BIO

Climate change has simplified sustainable design. For the time being, sustainability is a quantity not an emotion, and climate change is the new gravity: a physical design constraint plain and simple. The fun part is that as designers we get to save the world, but only if we can generate form and performance simultaneously.

My contribution is work to develop and apply sustainable and resilient building systems toward a zero resource architecture. I split my creative time between (1) applying research into low-tech, high performance materials, assemblies, and systems to the design and construction of small buildings and their micro-climates with the goal of repeatable and quantifiable reductions in project carbon footprint; and (2) developing architectural workflows that allow performance modeling and simulation to inform form making. No more “Formitecture”. No more simulations as conduits for graphics. To solve perhaps the most exciting design challenge since fire, we need engineering in our form, and art in our algorithms.

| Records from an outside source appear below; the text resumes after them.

Lemma exec_info_child_witness :
  (2 < 5 ∧ is_Some (cs_fds c0 !! 5)) ∧
  wp (cstep (λ _, true)) (ffps_exec_info (bytes_of "prog") demo_info) (λ p _, p ≠ 0)
    (λ h s', h = Exited ∧ ∃ im, cs_execs s' = [im] ∧ im_dir im = Some (bytes_of "/tmp") ∧
       im_fds im !! 0 = Some 105 ∧ im_fds im !! 1 = Some 101 ∧ im_fds im !! 2 = Some 106) c0.
Proof.
  split; [split; [lia|by eexists]|].
  eapply wp_mono; [apply (exec_info_child (λ _, true) (bytes_of "prog") demo_info c0);
    cbn; first [exact I | split; [lia|by eexists]]|by intros ? ? []|].
  intros h s' (-> & _ & _ & im & H1 & _ & _ & _ & H2 & _ & H3 & H4 & H5 & _).
  split; [done|]. exists im. by rewrite H2, H3, H4, H5.
Defined.

Lemma wait_ok_witness :
  wp (wait_env 7) (ffps_wait 3 7 (2 ^ 32 - 1) true) (λ '(r, code) s',
    r = 0 ∧ code = Some (- 9) ∧ wa_child s' = Reaped) never (WaitState 2 (KilledBy 9) 0).
Proof. apply (wait_ok 3 7 (2 ^ 32 - 1) true (WaitState 2 (KilledBy 9) 0)); [cbn; lia|lia]. Defined.

Lemma filename_linux_witness :
  wp (link_env (bytes_of "/bin/a")) (ffps_filename Linux (replicate 6 1) []) (λ _ _, False)
    (λ h _, h = OutOfBounds) tt.
Proof.
  assert (H : Forall (λ c, c ≠ 0) (bytes_of "/bin/a")) by (cbn; repeat constructor; lia).
  apply (proj2 (filename_linux (replicate 6 1) (bytes_of "/bin/a") [] H)). cbn. lia.
Defined.
(** A program of the thread that ends in [Q], and satisfies [I] before each of its actions. *)
Fixpoint upto {A} (I : shared → Prop) (Q : A → shared → Prop) (p : prog tmE A) (s : shared) : Prop :=
  match p with
  | Ret a => Q a s
  | Halt _ => False
  | Vis e k => I s ∧ (∃ x s', act false s _ e x s') ∧ ∀ x s', act false s _ e x s' → upto I Q (k x) s'
  end.

(** The command [c] has been executed and its result is ready. *)
Definition reported (done : list tcmd) (c : tcmd) (s : shared) : Prop :=
  executed (done ++ [c]) s ∧ sh_evt s = false.
Definition busy (s : shared) : Prop := sh_evt s = false ∧ sh_res s = false.
Definition working (s : shared) : Prop := busy s ∧ sh_freed s = false.

(** What the owner does with the result of a command. *)
Definition continue (rest : list tcmd) (acc : list Z) : Z → prog tmE (list Z) := λ r, client rest (acc ++ [r]).

(** The owner closes the events and frees the object. *)
Inductive releasing : prog tmE unit → Prop :=
  | releasing_all : releasing timer_release
  | releasing_result : releasing (do! TCloseEvtResult in do! TFree in Ret tt)
  | releasing_object : releasing (do! TFree in Ret tt).
Definition ffstdin_read_win (cap : Z) : prog winE (Z * list Z) :=
  let! h := GetStdHandle STD_INPUT_HANDLE in
  let! '(console, _) := GetConsoleMode h in
  if console : bool then
    if cap <? 4 then Halt AssertFail else
    let wcap := cap / 4 in
    let* w := if 1024 <? cap / 4 then call (w_alloc (cap / 2)) else Ret (-1) in
    if w =? 0 then Ret (-1, []) else
    let! '(b, ws) := ReadConsoleW h (Z.min wcap 4294967295) in
    let '(r, d) := if b : bool then ffs_wtou cap ws else (-1, []) in
    let res := if 0 <=? r then (r, d) else (-1, []) in
    if w =? -1 then Ret res else do! w_free w in Ret res
  else
    let! '(ok, (n, d)) := ReadFile h (Z.min cap 4294967295) None in
    if negb ok then Ret (-1, []) else Ret (n, d).

(** A failed conversion is not detected: WriteConsoleW() is given NULL (then there is nothing to free). *)
Definition _ffstd_write (h : Z) (data : list Z) : prog winE Z :=
  let! '(console, _) := GetConsoleMode h in
  if console : bool then
    let* w := ffs_alloc_buf_utow (Some 1024) data in
    let! b := WriteConsoleW h (match w with Some (w, r) => take (Z.to_nat r) (w_str w) | None => [] end) in
    let res := if b : bool then Z.of_nat (length data) else -1 in
    match w with Some (w, _) => wbuf_free w (Ret res) | None => Ret res end
  else
    let! '(ok, n) := WriteFile h (take (Z.to_nat (u32 (Z.of_nat (length data)))) data) None in
    if negb ok then Ret (-1) else Ret n.

Definition ffstdout_write_win (data : list Z) : prog winE Z :=
  let! h := GetStdHandle STD_OUTPUT_HANDLE in _ffstd_write h data.
Definition ffstderr_write_win (data : list Z) : prog winE Z :=
  let! h := GetStdHandle STD_ERROR_HANDLE in _ffstd_write h data.
End win.

Record ffstd_ev := StdEv { ev_state : Z; ev_rec : list input_record; ev_irec : Z; ev_nrec : Z }.
(* ===== verification/Volume.v ===== *)
(** * FFOS/volume.h: volumes and mount points (Windows) *)
From S2P Require Import Prelude Prog Ffbase Unix Win StringW.

Definition FFERR_NOMOREVOLS := ERROR_NO_MORE_FILES.
Definition MAX_PATH := 260.

(** ffbase: a new vector of wide characters: the block (0: out of memory). *)
Class WVecAlloc := { wvec_alloc : Z → prog winE Z }.

(** ** Enumeration *)

Definition ffvol_open (cap : Z) : prog winE (Z * wstr) := call (FindFirstVolumeW cap).
Definition ffvol_close (h : Z) : prog winE unit := do! FindVolumeClose h in Ret tt.
Definition ffvol_next (h cap : Z) : prog winE (Z * wstr) :=
  let! '(ok, name) := FindNextVolumeW h cap in Ret (if ok : bool then 0 else 1, name).

(** ** Information *)

(** The vector of the paths: its block (0: NULL), its capacity and its contents. *)
Record wvec := WVec { wv_ptr : Z; wv_cap : Z; wv_units : wstr }.
Definition wvec_null := WVec 0 0 [].
Record vol_info := VolInfo {
  vi_type : Z; vi_space : Z * Z * (Z * Z); vi_fs : wstr; vi_paths : wvec }.

Definition wvec_free (v : wvec) : prog winE wvec :=
  if wv_ptr v =? 0 then Ret wvec_null else do! w_free (wv_ptr v) in Ret wvec_null.

Definition ffvol_info_destroy (vi : vol_info) : prog winE vol_info :=
  let* v := wvec_free (vi_paths vi) in Ret (VolInfo (vi_type vi) (vi_space vi) (vi_fs vi) v).

Section info.
Context `{WVecAlloc}.

(** One turn of the loop: a size to try next, or the error bit and the vector. *)
Definition paths_step (name : wstr) (size : Z) : prog winE (Z + (Z * wvec)) :=
  let* p := wvec_alloc size in
  let cap := if p =? 0 then 0 else size in
  let! '(ok, (size, names)) := GetVolumePathNamesForVolumeNameW name cap in
  let v := WVec p cap names in
  if ok : bool then Ret (inr (0, v)) else
  let! e := GetLastError in
  if e =? ERROR_MORE_DATA then do* wvec_free v in Ret (inl size) else Ret (inr (4, v)).

Definition ffvol_info (fuel : nat) (name : wstr) (vi : vol_info) (flags : Z) : prog winE (Z * vol_info) :=
  let flags := if flags =? 0 then 255 else flags in
  let! type := GetDriveTypeW name in
  let* '(r, space) := if has flags 1 then
                        let! '(ok, space) := GetDiskFreeSpaceW name in Ret (if ok : bool then 0 else 1, space)
                      else Ret (0, vi_space vi) in
  let* '(r, fs) := if has flags 2 then
                     let! '(ok, fs) := GetVolumeInformationW name 64 in Ret (if ok : bool then r else Z.lor r 2, fs)
                   else Ret (r, vi_fs vi) in
  let* '(r, paths) := if has flags 4 then
                        let* '(b, v) := loop fuel (paths_step name) (MAX_PATH + 1) in Ret (Z.lor r b, v)
                      else Ret (r, vi_paths vi) in
  Ret (r, VolInfo type space fs paths).
End info.

(** ** Mount points *)

Section mount.
Context `{FfUni}.
Definition BACKSLASH := 92.

(** The byte [s[n - 1]] is looked at, [n] being the number of wide characters. *)
Definition _ffs_utow_bslash (s : list Z) : prog winE (option wbuf) :=
  let* w := ffs_alloc_utow_addcap s 2 in
  match w with
  | None => Ret None
  | Some (w, n) =>
      if (n <? 0) || (Z.of_nat (length s) + 1 <? n) then Halt OutOfBounds else
      let u := take (Z.to_nat n) (w_str w) in
      Ret (Some (WBuf (if (n =? 0) || negb (default 0 (s !! Z.to_nat (n - 1)) =? BACKSLASH) then u ++ [BACKSLASH] else u)
                      (w_ptr w)))
  end.

(** [end:] *)
Definition mount_end (wdisk wmount r : Z) : prog winE Z :=
  do! w_free wdisk in do! w_free wmount in Ret r.

Definition ffvol_mount (disk : option (list Z)) (mount : list Z) : prog winE Z :=
  let* wmount := _ffs_utow_bslash mount in
  match wmount with
  | None => mount_end 0 0 (-1)
  | Some wmount =>
      match disk with
      | None =>
          let! ok := DeleteVolumeMountPointW (w_str wmount) in
          mount_end 0 (w_ptr wmount) (if ok : bool then 0 else -1)
      | Some disk =>
          let! '(p, wdisk) := w_alloc_utow disk in
          if p =? 0 then mount_end 0 (w_ptr wmount) (-1) else
          let! ok := SetVolumeMountPointW (w_str wmount) wdisk in
          mount_end p (w_ptr wmount) (if ok : bool then 0 else -1)
      end
  end.
End mount.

I am a Licensed Architect, hold a Master of Architecture from the University of North Carolina Charlotte, and have experience in construction as a builder and design as the principal of my own residential design and consulting firm. I have written three books and numerous articles on topics related to sustainable design. In academia, I have taught a variety of studios and core courses in both architecture and engineering and have conducted research that covers a wide range of topics from developing building envelope thermal simulation tools, to high performance low-carbon material science, to methodologies for teaching sustainable design. My design/build work with students features two Solar Decathlon competitions including the 2015 winning entry from Stevens Institute of Technology where I am currently an Industry Associate Professor on the Design Faculty.

WHY?
I grew up in the intense heat of Central Texas where everything living is in a constant search for shade. Whether a cow under a tree or a dog under a porch, the rationale was consistent and obvious. This logic was carried through by us humans in the older neighborhoods where houses with large front and screened back sleeping porches were nestled under the spreading canopies of oak trees clearly older than the houses themselves. This changed. Maybe it was the arrival of air conditioning and the money to be made by replacing trees with more houses. Whatever the reason, newer neighborhoods were treeless and porchless and HOT. The contrast was stark and unequivocal. The newer neighborhoods (tellingly relabeled “developments”) locked in a dependence on fuel driven, breakable mechanical systems and set a hefty baseline energy usage. They also defined two completely distinct environments, with the inside becoming a sort of prison of comfort discouraging inhabitants from venturing outside as part of their daily home life.  The older neighborhoods, on the other hand, used passive strategies (trees, overhangs) to adjust the microclimate around the buildings toward the human comfort zone, lowering cooling loads and therefore baseline energy demand while creating a “third environment” around the house that encouraged a lifestyle that included being outside.. I didn’t realize it then, but this was my first lesson in passive design and it set the tone for my future work in sustainable design. Though I see mitigating climate change as a central macro-rationale for my work, I believe that the sensible path to efficiency leads to a better, healthier lifestyle. Over the years I’ve gotten deeper into science of building envelopes and increased the scale and scope of the projects and materials that interest me, however the throughline in my research has remained constant and can be described by the motto: passive first, then active.
WHAT?
What? I conduct research into materials, assemblies, and systems in the context of building envelopes. I am particularly interested in high performance assemblies and how to configure them so that they interact with site conditions to minimize heating and cooling loading while maximizing durability. My associated research life has comprised essentially three phases: (1) site harvested and waste materials modeled on traditional hygroscopic systems; (2) mass produced materials and assemblies that increase functionality within the existing construction industry while maintaining certain benefits of traditional systems; and (3) concrete technologies, specifically with the goal of improving concrete’s carbon footprint and maximizing its thermal performance potential in building envelopes.
HOW?
I generally try to connect all research I do to a design project and connected publication. Sometimes this cycle has been very personal. For example when I lived in a two room mountain log cabin for three years and took a self-directed course in homesteading. Most often it has been tied to residential design and publication projects. As my interests have moved toward the larger scale and industrial, I have moved into a traditional academic lab research and journal/conference publication paradigm.